Every line with the word "PROGRAMFILES" in it should be extracted from the data that follows.

Dataset records below:

(** The worker thread, run on its own from start to end (what the event loop
    does meanwhile is not interleaved here). *)
Definition _run_server_thread : M gui unit :=
  try_finally
    (try_except
       (try_except
          (cmd <- build_command ;;
           emit (root_after 0 (cb_status_var_set "Launching llama.cpp server...")) ;;
           emit (root_after 0
                   (cb_append_output ("Command: " ++ join " " cmd ++ nl ++ nl))) ;;
           emit (popen cmd) ;;
           p <- lift (spawn cmd) ;;
           modify (set_process (Some p)) ;;
           emit (root_after 0 (cb_server_status_set "Running")) ;;
           relay_output (stdout p) (stdout_error p) ;;
           process_wait p None ;;
           g <- get ;;
           let returncode :=
             match process g with Some p => returncode p | None => Some (-1) end in
           match returncode with
           | Some 0 =>
               if is_running g
               then emit (root_after 0 (cb_status_var_set "Server exited normally."))
               else ret tt
           | Some rc =>
               emit (root_after 0 (cb_status_var_set
                       ("Server exited with code " ++ str_int rc ++ ".")))
           | None =>
               emit (root_after 0 (cb_status_var_set "Server exited with code None."))
           end)
          [FileNotFoundError]
          (fun _ =>
             g <- get ;;
             emit (root_after 0
                     (cb_showerror "Error" ("Binary not found: " ++ server_binary g))) ;;
             emit (root_after 0 (cb_status_var_set "Error: Binary not found"))))
       [Exception]
       (fun error =>
          let error_msg := msg error in
          emit (root_after 0
                  (cb_showerror "Error" ("Failed to start server: " ++ error_msg))) ;;
          emit (root_after 0 (cb_status_var_set ("Error: " ++ error_msg)))))
    (modify (set_is_running false) ;;
     modify (set_process None) ;;
     emit (root_after 0 (cb_set_button_states NORMAL DISABLED NORMAL)) ;;
     emit (root_after 0 (cb_server_status_set "Stopped"))).

(** [urllib.request.urlopen(url, timeout=2)] and, on a response, what
    [json.loads(response.read().decode("utf-8"))] gives when asked for. *)
Inductive reply : Type :=
| Response (status : Z) (payload : result Json.value)
| Failure (e : exn).

Variable GET : string -> reply.

Definition Unknown : Json.value := Json.JStr "Unknown".

Definition poll_server_status : M gui unit :=
  g <- get ;;
  let base_url := strip (endpoint_url g) in
  if negb (truthy base_url) then
    modify (set_server_status "Invalid endpoint") ;;
    modify (set_current_model Unknown) ;;
    emit (root_after 5000 cb_poll_server_status)
  else
  let health_url := replace "/v1" "/health" base_url in
  let models_url := base_url ++ "/models" in
  status_label <-
    try_except
      (emit (urlopen health_url 2) ;;
       match GET health_url with
       | Response status _ => ret (if status =? 200 then "Online" else "Offline")
       | Failure e => raise e
       end)
      [URLError; ValueError]
      (fun _ => ret "Offline") ;;
  model_label <-
    (if String.eqb status_label "Online" then
       try_except
         (emit (urlopen models_url 2) ;;
          match GET models_url with
          | Response _ body =>
              payload <- lift body ;;
              data <- lift (Json.get payload "data" (Json.JArr [])) ;;
              if Json.truthy data then
                first <- lift (Json.getitem0 data) ;;
                lift (Json.get first "id" Unknown)
              else ret Unknown
          | Failure e => raise e
          end)
         [URLError; ValueError; JSONDecodeError]
         (fun _ => ret Unknown)
     else ret Unknown) ;;
  modify (set_server_status status_label) ;;
  modify (set_current_model model_label) ;;
  emit (root_after 5000 cb_poll_server_status).

End Methods.

End Server.

(* ================================================================== *)
(** ** [src/llama_gui.py]: class [LlamaCppGUI] *)

Module Cli.

Import Py.
Local Open Scope py_scope.

(** The application object; [prompt_entry] is the text of the prompt box as
    [self.prompt_entry.get(1.0, tk.END)] returns it. *)
Record gui : Type := mkGui {
  model_path : string;
  prompt_text : string;
  max_tokens : result Z;
  temperature : result float;
  top_p : result float;
  top_k : result Z;
  llama_binary : string;
  is_running : bool;
  process : option Popen;
  prompt_entry : string;
  run_button : button_state;
  stop_button : button_state;
  output_text : string;
  status_var : string
}.

Definition set_llama_binary (v : string) (g : gui) : gui :=
  mkGui (model_path g) (prompt_text g) (max_tokens g) (temperature g) (top_p g)
    (top_k g) v (is_running g) (process g) (prompt_entry g) (run_button g)
    (stop_button g) (output_text g) (status_var g).

Definition set_is_running (v : bool) (g : gui) : gui :=
  mkGui (model_path g) (prompt_text g) (max_tokens g) (temperature g) (top_p g)
    (top_k g) (llama_binary g) v (process g) (prompt_entry g) (run_button g)
    (stop_button g) (output_text g) (status_var g).

Definition set_process (v : option Popen) (g : gui) : gui :=
  mkGui (model_path g) (prompt_text g) (max_tokens g) (temperature g) (top_p g)
    (top_k g) (llama_binary g) (is_running g) v (prompt_entry g) (run_button g)
    (stop_button g) (output_text g) (status_var g).

Definition set_run_button (v : button_state) (g : gui) : gui :=
  mkGui (model_path g) (prompt_text g) (max_tokens g) (temperature g) (top_p g)
    (top_k g) (llama_binary g) (is_running g) (process g) (prompt_entry g) v
    (stop_button g) (output_text g) (status_var g).

Definition set_stop_button (v : button_state) (g : gui) : gui :=
  mkGui (model_path g) (prompt_text g) (max_tokens g) (temperature g) (top_p g)
    (top_k g) (llama_binary g) (is_running g) (process g) (prompt_entry g)
    (run_button g) v (output_text g) (status_var g).

Definition set_output_text (v : string) (g : gui) : gui :=
  mkGui (model_path g) (prompt_text g) (max_tokens g) (temperature g) (top_p g)
    (top_k g) (llama_binary g) (is_running g) (process g) (prompt_entry g)
    (run_button g) (stop_button g) v (status_var g).

Definition set_status_var (v : string) (g : gui) : gui :=
  mkGui (model_path g) (prompt_text g) (max_tokens g) (temperature g) (top_p g)
    (top_k g) (llama_binary g) (is_running g) (process g) (prompt_entry g)
    (run_button g) (stop_button g) (output_text g) v.

Definition Var_get {A} (v : result A) : M gui A := lift v.

Definition clear_output : M gui unit := modify (set_output_text "").

Definition append_output (text : string) : M gui unit :=
  g <- get ;; modify (set_output_text (output_text g ++ text)).

Definition process_terminate : M gui unit := Popen_terminate.
Definition process_wait : Popen -> option Z -> M gui unit := Popen_wait set_process.
Definition process_kill : Popen -> M gui unit := Popen_kill set_process.

Section Methods.

Variable e : Os.env.
Let isfile : string -> bool := Os.isfile e.
Variable str_float : float -> string.
Variable spawn : list string -> result Popen.

Definition sentinel : string := "llama-cli not found".

Definition winget_paths : list string :=
  [ fold_left (Os.join e) ["Microsoft"; "WinGet"; "Packages"]
      (Os.environ_get e "LOCALAPPDATA" "");
    Os.join e (Os.environ_get e "PROGRAMFILES" "") "llama.cpp";
    Os.join e (Os.environ_get e "PROGRAMFILES(X86)" "") "llama.cpp" ].

(** The body of the loop over [os.walk(base_path)]. *)
Definition visit (root : string) (dirs files : list string) : Os.step string :=
  if Os.In_files "llama-cli.exe" files
  then Os.Return (Os.join e root "llama-cli.exe")
  else if Os.In_files "llama-cli" files
  then Os.Return (Os.join e root "llama-cli")
  else Os.Next dirs.

Definition search_winget : option string :=
  if Os.windows e then
    Os.first_some
      (fun base_path =>
         if Os.exists_ e base_path
         then match Os.tree e base_path with
              | Some t => Os.walk e visit base_path t
              | None => None
              end
         else None)
      winget_paths
  else None.

Definition binary_name : string :=
  if Os.windows e then "llama-cli.exe" else "llama-cli".

Definition search_PATH : option string :=
  Os.first_some
    (fun path_dir =>
       let binary_path := Os.join e path_dir binary_name in
       if isfile binary_path && Os.access_X_OK e binary_path
       then Some binary_path else None)
    (split (Os.pathsep e) (Os.environ_get e "PATH" "")).

Definition search_build_dirs : option string :=
  let build_dirs := ["build/bin"; "./build/bin"; "../build/bin"] in
  Os.first_some
    (fun build_dir =>
       let binary_path := Os.join e build_dir binary_name in
       if isfile binary_path then Some (Os.abspath e binary_path) else None)
    build_dirs.

Definition detect_llama_binary : M gui unit :=
  match search_winget with
  | Some binary_path => modify (set_llama_binary binary_path)
  | None =>
      match search_PATH with
      | Some binary_path => modify (set_llama_binary binary_path)
      | None =>
          match search_build_dirs with
          | Some binary_path => modify (set_llama_binary binary_path)
          | None => modify (set_llama_binary sentinel)
          end
      end
  end.

Definition validate_inputs : M gui bool :=
  g <- get ;;
  let binary_path := llama_binary g in
  if negb (truthy binary_path) || String.eqb binary_path sentinel
  then emit (showerror "Error" "Please specify the llama-cli binary path.") ;;
       ret false
  else if negb (isfile binary_path)
  then emit (showerror "Error" ("Binary not found: " ++ binary_path)) ;;
       ret false
  else
  let model_path := model_path g in
  if negb (truthy model_path)
  then emit (showerror "Error" "Please select a model file.") ;; ret false
  else if negb (isfile model_path)
  then emit (showerror "Error" ("Model file not found: " ++ model_path)) ;;
       ret false
  else
  let prompt := strip (prompt_entry g) in
  if negb (truthy prompt)
  then emit (showerror "Error" "Please enter a prompt.") ;; ret false
  else ret true.

Definition run_inference : M gui unit :=
  ok <- validate_inputs ;;
  if negb ok then ret tt else
  g <- get ;;
  if is_running g
  then emit (showwarning "Warning" "Inference is already running.")
  else
    modify (set_run_button DISABLED) ;;
    modify (set_stop_button NORMAL) ;;
    modify (set_is_running true) ;;
    clear_output ;;
    emit (thread_start "_run_inference_thread").

(** The command line the worker builds. *)
Definition build_cmd : M gui (list string) :=
  g <- get ;;
  let binary_path := llama_binary g in
  let model_path := model_path g in
  let prompt := strip (prompt_entry g) in
  max_tokens <- Var_get (max_tokens g) ;;
  temperature <- Var_get (temperature g) ;;
  top_p <- Var_get (top_p g) ;;
  top_k <- Var_get (top_k g) ;;
  ret [ binary_path;
        "-m"; model_path;
        "-p"; prompt;
        "-n"; str_int max_tokens;
        "--temp"; str_float temperature;
        "--top-p"; str_float top_p;
        "--top-k"; str_int top_k ].

Fixpoint relay_output (lines : list string) (broken : option exn)
    : M gui unit :=
  match lines with
  | [] => match broken with Some error => raise error | None => ret tt end
  | line :: rest =>
      g <- get ;;
      if negb (is_running g) then ret tt
      else emit (root_after 0 (cb_append_output line)) ;;
           relay_output rest broken
  end.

End of Dataset records.

_Output of the task:_
    Os.join e (Os.environ_get e "PROGRAMFILES" "") "llama.cpp";
    Os.join e (Os.environ_get e "PROGRAMFILES(X86)" "") "llama.cpp" ].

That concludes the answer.